Exercise goal » Below are some records; return each one exactly.

Data excerpts »
________________________________________
(** * The Q&A extraction script [scripts/extract_qa.py], embedded in Rocq

    The script reads documents of several formats, sends their text to a
    language-model service, stamps every returned record with an identifier
    and writes the records of all files to one JSON file.

    The embedding follows the script function by function.  Python values
    that come out of [json.loads] are an inductive type, exceptions and
    [sys.exit] are an outcome type, the file system and the log of service
    calls are threaded through a state monad, and the libraries the script
    calls (the service client, jinja2, json, the document parsers) are fields
    of a record [Host] that every function takes as a Section variable.
    Console output ([print]) is not modelled. *)

From Stdlib Require Import ZArith Ascii String List Bool Lia.
From Stdlib Require Import DecimalString DecimalNat DecimalFacts.
From Stdlib Require Import Floats.PrimFloat.
From stdpp Require Import base option list strings gmap.

Set Warnings "-inexact-float,-register-all".

(** ** Exceptions, [sys.exit] and results *)

Inductive exn :=
  | ImportError
  | TypeError
  | KeyError
  | JSONDecodeError
  | UnicodeDecodeError
  | FileNotFoundError
  | IsADirectoryError
  | BadFile                       (* a document library rejects the file *)
  | TemplateError                 (* raised by jinja2 *)
  | ServiceError (msg : string).  (* raised by the service client *)

(** What running a piece of Python gives: a value, an exception that is
    still propagating, or [sys.exit(code)]. *)
Inductive outcome (A : Type) :=
  | Ok (a : A)
  | Raise (e : exn)
  | Exit (code : Z).
Arguments Ok {A} a.
Arguments Raise {A} e.
Arguments Exit {A} code.

Definition obind {A B} (o : outcome A) (k : A -> outcome B) : outcome B :=
  match o with
  | Ok a => k a
  | Raise e => Raise e
  | Exit c => Exit c
  end.

Notation "x <~ o ;; k" := (obind o (fun x => k))
  (at level 100, o at next level, right associativity).

(** [try: body except ImportError: ...; sys.exit(1)] *)
Definition except_ImportError_exit {A} (body : outcome A) : outcome A :=
  match body with
  | Raise ImportError => Exit 1
  | r => r
  end.

(** ** Python strings

    A Python [str] is a [string]; each [ascii] stands for one code point
    below 256. *)

Module Py.

(** [str.isspace] of one character, for the code points below 256. *)
Definition isspace (c : ascii) : bool :=
  let n := nat_of_ascii c in
  ((9 <=? n) && (n <=? 13)) || ((28 <=? n) && (n <=? 32))
  || (n =? 133) || (n =? 160).

Fixpoint lstrip (s : string) : string :=
  match s with
  | String c s' => if isspace c then lstrip s' else s
  | EmptyString => EmptyString
  end.

(** Strips from the right: the tail is stripped first, and the head goes
    too when nothing is left behind it. *)
Fixpoint rstrip (s : string) : string :=
  match s with
  | String c s' =>
      match rstrip s' with
      | EmptyString => if isspace c then EmptyString else String c EmptyString
      | r => String c r
      end
  | EmptyString => EmptyString
  end.

Definition strip (s : string) : string := rstrip (lstrip s).

(** Truth value of a string: [if s:]. *)
Definition truthy_str (s : string) : bool :=
  match s with EmptyString => false | _ => true end.

(** [str.lower] of one character, for the code points below 256. *)
Definition lower_char (c : ascii) : ascii :=
  let n := nat_of_ascii c in
  if ((65 <=? n) && (n <=? 90))
     || ((192 <=? n) && (n <=? 222) && negb (n =? 215))
  then ascii_of_nat (n + 32) else c.

Fixpoint lower (s : string) : string :=
  match s with
  | String c s' => String (lower_char c) (lower s')
  | EmptyString => EmptyString
  end.

(** [sep.join(parts)] *)
Fixpoint join (sep : string) (parts : list string) : string :=
  match parts with
  | [] => ""
  | [p] => p
  | p :: rest => p +:+ sep +:+ join sep rest
  end.

(** [s.endswith(suf)] *)
Definition endswith (s suf : string) : bool :=
  let n := String.length s in
  let k := String.length suf in
  (k <=? n) && String.eqb (String.substring (n - k) k s) suf.

(** [s.rfind(c)]: the index of the last [c] in [s], or -1. *)
Fixpoint rfind (c : ascii) (s : string) : Z :=
  match s with
  | EmptyString => (-1)%Z
  | String a s' =>
      let i := rfind c s' in
      if (0 <=? i)%Z then (i + 1)%Z
      else if Ascii.eqb a c then 0%Z else (-1)%Z
  end.

(** [str(n)] for a non-negative [int]. *)
Definition str_nat (n : nat) : string :=
  NilEmpty.string_of_uint (Nat.to_uint n).

(** [str(z)] for an [int]. *)
Definition str_int (z : Z) : string :=
  NilEmpty.string_of_int (Z.to_int z).

End Py.

(** ** Paths ([pathlib.Path])

    A path is the list of its components; the empty list is the current
    directory. *)

Definition Path := list string.

Definition path_name (p : Path) : string := List.last p "".
Definition path_parent (p : Path) : Path := List.removelast p.
(** [p / child] *)
Definition path_join (p : Path) (child : string) : Path := p ++ [child].

(** [PurePath.suffix]: the part of the name from its last dot on, when that
    dot is neither the first nor the last character. *)
Definition path_suffix (p : Path) : string :=
  let name := path_name p in
  let i := Py.rfind "."%char name in
  if ((0 <? i) && (i <? Z.of_nat (String.length name) - 1))%Z
  then String.substring (Z.to_nat i) (String.length name - Z.to_nat i) name
  else "".

(** [PurePath.stem]: the name without its suffix. *)
Definition path_stem (p : Path) : string :=
  let name := path_name p in
  let i := Py.rfind "."%char name in
  if ((0 <? i) && (i <? Z.of_nat (String.length name) - 1))%Z
  then String.substring 0 (Z.to_nat i) name
  else name.

(** ** Python values

    The values [json.loads] can return.  A [dict] keeps its keys in
    insertion order, so it is an association list. *)

Inductive pyval :=
  | PNone
  | PBool (b : bool)
  | PInt (z : Z)
  | PFloat (f : float)
  | PStr (s : string)
  | PList (items : list pyval)
  | PDict (entries : list (string * pyval)).

(** [d[k]] as a lookup that may find nothing. *)
Fixpoint dict_get (k : string) (d : list (string * pyval)) : option pyval :=
  match d with
  | [] => None
  | (k', v) :: d' => if String.eqb k' k then Some v else dict_get k d'
  end.

(** [d[k] = v]: an existing key keeps its place, a new key goes last. *)
Fixpoint dict_set (k : string) (v : pyval) (d : list (string * pyval))
  : list (string * pyval) :=
  match d with
  | [] => [(k, v)]
  | (k', v') :: d' =>
      if String.eqb k' k then (k', v) :: d' else (k', v') :: dict_set k v d'
  end.

(** [obj[k] = v] with a string key: only a [dict] supports it. *)
Definition py_setitem (obj : pyval) (k : string) (v : pyval) : outcome pyval :=
  match obj with
  | PDict d => Ok (PDict (dict_set k v d))
  | _ => Raise TypeError
  end.

Definition chars (s : string) : list pyval :=
  map (fun c => PStr (String c EmptyString)) (list_ascii_of_string s).

(** What iterating over a value yields: the items of a list, the
    characters of a string, the keys of a dict. *)
Definition py_iter (v : pyval) : outcome (list pyval) :=
  match v with
  | PList items => Ok items
  | PStr s => Ok (chars s)
  | PDict d => Ok (map (fun kv => PStr (fst kv)) d)
  | _ => Raise TypeError
  end.

(** [existing + all_qa] where [all_qa] is a list. *)
Definition py_add_list (existing : pyval) (all_qa : list pyval)
  : outcome (list pyval) :=
  match existing with
  | PList items => Ok (items ++ all_qa)
  | _ => Raise TypeError
  end.

(** ** Spreadsheets, documents and the file system *)

(** The value of a spreadsheet cell.  [COther] is any other object
    (a date, a time span), given by its truth value and its [str()]. *)
Inductive cell :=
  | CNone
  | CBool (b : bool)
  | CInt (z : Z)
  | CFloat (f : float)
  | CStr (s : string)
  | COther (truth : bool) (text : string).

(** [wb.worksheets], each sheet as its [iter_rows(values_only=True)]. *)
Definition workbook := list (list (list cell)).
________________________________________
Written answer »
(** * The Q&A extraction script [scripts/extract_qa.py], embedded in Rocq

    The script reads documents of several formats, sends their text to a
    language-model service, stamps every returned record with an identifier
    and writes the records of all files to one JSON file.

    The embedding follows the script function by function.  Python values
    that come out of [json.loads] are an inductive type, exceptions and
    [sys.exit] are an outcome type, the file system and the log of service
    calls are threaded through a state monad, and the libraries the script
    calls (the service client, jinja2, json, the document parsers) are fields
    of a record [Host] that every function takes as a Section variable.
    Console output ([print]) is not modelled. *)

From Stdlib Require Import ZArith Ascii String List Bool Lia.
From Stdlib Require Import DecimalString DecimalNat DecimalFacts.
From Stdlib Require Import Floats.PrimFloat.
From stdpp Require Import base option list strings gmap.

Set Warnings "-inexact-float,-register-all".

(** ** Exceptions, [sys.exit] and results *)

Inductive exn :=
  | ImportError
  | TypeError
  | KeyError
  | JSONDecodeError
  | UnicodeDecodeError
  | FileNotFoundError
  | IsADirectoryError
  | BadFile                       (* a document library rejects the file *)
  | TemplateError                 (* raised by jinja2 *)
  | ServiceError (msg : string).  (* raised by the service client *)

(** What running a piece of Python gives: a value, an exception that is
    still propagating, or [sys.exit(code)]. *)
Inductive outcome (A : Type) :=
  | Ok (a : A)
  | Raise (e : exn)
  | Exit (code : Z).
Arguments Ok {A} a.
Arguments Raise {A} e.
Arguments Exit {A} code.

Definition obind {A B} (o : outcome A) (k : A -> outcome B) : outcome B :=
  match o with
  | Ok a => k a
  | Raise e => Raise e
  | Exit c => Exit c
  end.

Notation "x <~ o ;; k" := (obind o (fun x => k))
  (at level 100, o at next level, right associativity).

(** [try: body except ImportError: ...; sys.exit(1)] *)
Definition except_ImportError_exit {A} (body : outcome A) : outcome A :=
  match body with
  | Raise ImportError => Exit 1
  | r => r
  end.

(** ** Python strings

    A Python [str] is a [string]; each [ascii] stands for one code point
    below 256. *)

Module Py.

(** [str.isspace] of one character, for the code points below 256. *)
Definition isspace (c : ascii) : bool :=
  let n := nat_of_ascii c in
  ((9 <=? n) && (n <=? 13)) || ((28 <=? n) && (n <=? 32))
  || (n =? 133) || (n =? 160).

Fixpoint lstrip (s : string) : string :=
  match s with
  | String c s' => if isspace c then lstrip s' else s
  | EmptyString => EmptyString
  end.

(** Strips from the right: the tail is stripped first, and the head goes
    too when nothing is left behind it. *)
Fixpoint rstrip (s : string) : string :=
  match s with
  | String c s' =>
      match rstrip s' with
      | EmptyString => if isspace c then EmptyString else String c EmptyString
      | r => String c r
      end
  | EmptyString => EmptyString
  end.

Definition strip (s : string) : string := rstrip (lstrip s).

(** Truth value of a string: [if s:]. *)
Definition truthy_str (s : string) : bool :=
  match s with EmptyString => false | _ => true end.

(** [str.lower] of one character, for the code points below 256. *)
Definition lower_char (c : ascii) : ascii :=
  let n := nat_of_ascii c in
  if ((65 <=? n) && (n <=? 90))
     || ((192 <=? n) && (n <=? 222) && negb (n =? 215))
  then ascii_of_nat (n + 32) else c.

Fixpoint lower (s : string) : string :=
  match s with
  | String c s' => String (lower_char c) (lower s')
  | EmptyString => EmptyString
  end.

(** [sep.join(parts)] *)
Fixpoint join (sep : string) (parts : list string) : string :=
  match parts with
  | [] => ""
  | [p] => p
  | p :: rest => p +:+ sep +:+ join sep rest
  end.

(** [s.endswith(suf)] *)
Definition endswith (s suf : string) : bool :=
  let n := String.length s in
  let k := String.length suf in
  (k <=? n) && String.eqb (String.substring (n - k) k s) suf.

(** [s.rfind(c)]: the index of the last [c] in [s], or -1. *)
Fixpoint rfind (c : ascii) (s : string) : Z :=
  match s with
  | EmptyString => (-1)%Z
  | String a s' =>
      let i := rfind c s' in
      if (0 <=? i)%Z then (i + 1)%Z
      else if Ascii.eqb a c then 0%Z else (-1)%Z
  end.

(** [str(n)] for a non-negative [int]. *)
Definition str_nat (n : nat) : string :=
  NilEmpty.string_of_uint (Nat.to_uint n).

(** [str(z)] for an [int]. *)
Definition str_int (z : Z) : string :=
  NilEmpty.string_of_int (Z.to_int z).

End Py.

(** ** Paths ([pathlib.Path])

    A path is the list of its components; the empty list is the current
    directory. *)

Definition Path := list string.

Definition path_name (p : Path) : string := List.last p "".
Definition path_parent (p : Path) : Path := List.removelast p.
(** [p / child] *)
Definition path_join (p : Path) (child : string) : Path := p ++ [child].

(** [PurePath.suffix]: the part of the name from its last dot on, when that
    dot is neither the first nor the last character. *)
Definition path_suffix (p : Path) : string :=
  let name := path_name p in
  let i := Py.rfind "."%char name in
  if ((0 <? i) && (i <? Z.of_nat (String.length name) - 1))%Z
  then String.substring (Z.to_nat i) (String.length name - Z.to_nat i) name
  else "".

(** [PurePath.stem]: the name without its suffix. *)
Definition path_stem (p : Path) : string :=
  let name := path_name p in
  let i := Py.rfind "."%char name in
  if ((0 <? i) && (i <? Z.of_nat (String.length name) - 1))%Z
  then String.substring 0 (Z.to_nat i) name
  else name.

(** ** Python values

    The values [json.loads] can return.  A [dict] keeps its keys in
    insertion order, so it is an association list. *)

Inductive pyval :=
  | PNone
  | PBool (b : bool)
  | PInt (z : Z)
  | PFloat (f : float)
  | PStr (s : string)
  | PList (items : list pyval)
  | PDict (entries : list (string * pyval)).

(** [d[k]] as a lookup that may find nothing. *)
Fixpoint dict_get (k : string) (d : list (string * pyval)) : option pyval :=
  match d with
  | [] => None
  | (k', v) :: d' => if String.eqb k' k then Some v else dict_get k d'
  end.

(** [d[k] = v]: an existing key keeps its place, a new key goes last. *)
Fixpoint dict_set (k : string) (v : pyval) (d : list (string * pyval))
  : list (string * pyval) :=
  match d with
  | [] => [(k, v)]
  | (k', v') :: d' =>
      if String.eqb k' k then (k', v) :: d' else (k', v') :: dict_set k v d'
  end.

(** [obj[k] = v] with a string key: only a [dict] supports it. *)
Definition py_setitem (obj : pyval) (k : string) (v : pyval) : outcome pyval :=
  match obj with
  | PDict d => Ok (PDict (dict_set k v d))
  | _ => Raise TypeError
  end.

Definition chars (s : string) : list pyval :=
  map (fun c => PStr (String c EmptyString)) (list_ascii_of_string s).

(** What iterating over a value yields: the items of a list, the
    characters of a string, the keys of a dict. *)
Definition py_iter (v : pyval) : outcome (list pyval) :=
  match v with
  | PList items => Ok items
  | PStr s => Ok (chars s)
  | PDict d => Ok (map (fun kv => PStr (fst kv)) d)
  | _ => Raise TypeError
  end.

(** [existing + all_qa] where [all_qa] is a list. *)
Definition py_add_list (existing : pyval) (all_qa : list pyval)
  : outcome (list pyval) :=
  match existing with
  | PList items => Ok (items ++ all_qa)
  | _ => Raise TypeError
  end.

(** ** Spreadsheets, documents and the file system *)

(** The value of a spreadsheet cell.  [COther] is any other object
    (a date, a time span), given by its truth value and its [str()]. *)
Inductive cell :=
  | CNone
  | CBool (b : bool)
  | CInt (z : Z)
  | CFloat (f : float)
  | CStr (s : string)
  | COther (truth : bool) (text : string).

(** [wb.worksheets], each sheet as its [iter_rows(values_only=True)]. *)
Definition workbook := list (list (list cell)).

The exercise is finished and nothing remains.